*WHAT TO PRODUCE:*
Retype exactly the lines below, beginning with the first and ending with the line where "it, the one" appears.

┌────────

(* ===== verification/System.v ===== *)
(** * System: hosts, switch and network

    The distributed lock: hosts running lib/lock.cc (module [LockApi]), the
    switch, and the packets in flight between them.  A step is one call of a
    task, one packet processed by the switch, or one packet processed by a host.
    The polling loop of lib/net.cc sends a packet back when its handler asks for
    it, the one of lib/bmv2/bmv2_net.cc ignores the handler's answer: [resend]
    tells them apart, and [bmv2_build] is the branch of lib/lock.cc.  Every
    interleaving and every delivery order is a sequence of labels; [in_order]
    singles out the runs in which each link delivers in order. *)

From S2P Require Import Prelude Types Post Lock LockApi Switch.

#[local] Open Scope prog_scope.

(** ** State *)

Inductive msg :=
  | ToSwitch (h : Z) (p : packet)
  | ToHost (h : Z) (p : packet).

(** A task that is not idle waits with a request handle, or holds the lock. *)
Inductive task_state :=
  | Waiting (r : lock_req) (op : lock_state)
  | Held (op : lock_state).

#[global] Instance task_state_eq_dec : EqDecision task_state.
Proof. solve_decision. Defined.

Record system := System {
  hosts : gmap Z host;
  net : list msg;                     (** in flight, oldest first *)
  sw : switch;
  tasks : gmap (Z * Z) task_state;    (** by host and task *)
}.

(** ** Steps *)

Inductive label :=
  | LAcquire (h t : Z) (op : lock_state)
  | LPoll (h t : Z)
  | LRelease (h t : Z)
  | LTimeout (h t : Z)      (** a waiting task gives up and releases the lock *)
  | LNet (k : nat).

Section system.
Context (fabric : switch -> packet -> switch * list (Z * packet)).
Context (bmv2_build resend : bool) (n lid : Z).

Definition cfg_of (h : Z) : config := Config h None None bmv2_build false.

Definition host_init : host :=
  match lock_local_init lid (lock_setup FLAG_ENB_LOCAL_GRANT) with
  | Ok (_, x, _) => x
  | Fault _ => lock_setup FLAG_ENB_LOCAL_GRANT
  end.

Definition sys_init : system :=
  System (list_to_map (map (fun h => (h, host_init)) (seqZ 1 n))) [] ∅ ∅.

Definition sends (h : Z) (out : list sent) : list msg := map (fun s => ToSwitch h (s_pkt s)) out.

(** A step that is not enabled changes nothing. *)
Definition sys_step (e : label) (s : system) : result system :=
  match e with
  | LAcquire h t op =>
      match hosts s !! h, tasks s !! (h, t) with
      | Some x, None =>
          '(r, x', out) ← lock_acquire_async (cfg_of h) lid t op x;
          Ok (System (<[h := x']> (hosts s)) (net s ++ sends h out) (sw s)
                (<[(h, t) := if bool_decide (r = ReqNull) then Held op else Waiting r op]> (tasks s)))
      | _, _ => Ok s
      end
  | LPoll h t =>
      match hosts s !! h, tasks s !! (h, t) with
      | Some x, Some (Waiting r op) =>
          '(b, x', out) ← lock_req_granted r x;
          Ok (System (<[h := x']> (hosts s)) (net s ++ sends h out) (sw s)
                (if b =? 0 then tasks s else <[(h, t) := Held op]> (tasks s)))
      | _, _ => Ok s
      end
  | LRelease h t =>
      match hosts s !! h, tasks s !! (h, t) with
      | Some x, Some (Held op) =>
          '(_, x', out) ← lock_release (cfg_of h) lid t op x;
          Ok (System (<[h := x']> (hosts s)) (net s ++ sends h out) (sw s) (delete (h, t) (tasks s)))
      | _, _ => Ok s
      end
  | LTimeout h t =>
      match hosts s !! h, tasks s !! (h, t) with
      | Some x, Some (Waiting _ op) =>
          '(_, x', out) ← lock_release (cfg_of h) lid t op x;
          Ok (System (<[h := x']> (hosts s)) (net s ++ sends h out) (sw s) (delete (h, t) (tasks s)))
      | _, _ => Ok s
      end
  | LNet k =>
      match net s !! k with
      | None => Ok s
      | Some (ToSwitch _ p) =>
          let '(sw', out) := fabric (sw s) p in
          Ok (System (hosts s) (delete k (net s) ++ map (fun '(h, q) => ToHost h q) out) sw' (tasks s))
      | Some (ToHost h p) =>
          match hosts s !! h with
          | None => Ok (System (hosts s) (delete k (net s)) (sw s) (tasks s))
          | Some x =>
              '(q, x', out) ← lock_packet_dispatch (cfg_of h) p x;
              Ok (System (<[h := x']> (hosts s))
                    (delete k (net s) ++ sends h out ++ (if (q.2 =? 0) || negb resend then [] else [ToSwitch h q.1]))
                    (sw s) (tasks s))
          end
      end
  end.

Fixpoint sys_run (es : list label) (s : system) : result system :=
  match es with
  | [] => Ok s
  | e :: es' => s' ← sys_step e s; sys_run es' s'
  end.

(** [in_order es s]: no packet overtakes an earlier one of its link. *)
Definition same_link (m m' : msg) : bool :=
  match m, m' with
  | ToSwitch h _, ToSwitch h' _ | ToHost h _, ToHost h' _ => h =? h'
  | _, _ => false
  end.

Definition next_on_link (k : nat) (l : list msg) : bool :=
  match l !! k with
  | None => true
  | Some m => forallb (fun m' => negb (same_link m m')) (take k l)
  end.

Fixpoint in_order (es : list label) (s : system) : bool :=
  match es with
  | [] => true
  | e :: es' =>
      (match e with LNet k => next_on_link k (net s) | _ => true end) &&
      match sys_step e s with Ok s' => in_order es' s' | Fault _ => true end
  end.
End system.

(** ** What a state shows *)

Definition holds (s : system) (k : Z * Z) (op : lock_state) : Prop := tasks s !! k = Some (Held op).

(** The reader/writer discipline between the tasks that hold the lock. *)
Definition compatible (s : system) : Prop :=
  forall k1 k2 op1 op2, holds s k1 op1 -> holds s k2 op2 -> k1 <> k2 ->
    op1 = LOCK_SHARED /\ op2 = LOCK_SHARED.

└────────

*RESPONSE TO THE TASK:*
(* ===== verification/System.v ===== *)
(** * System: hosts, switch and network

    The distributed lock: hosts running lib/lock.cc (module [LockApi]), the
    switch, and the packets in flight between them.  A step is one call of a
    task, one packet processed by the switch, or one packet processed by a host.
    The polling loop of lib/net.cc sends a packet back when its handler asks for
    it, the one of lib/bmv2/bmv2_net.cc ignores the handler's answer: [resend]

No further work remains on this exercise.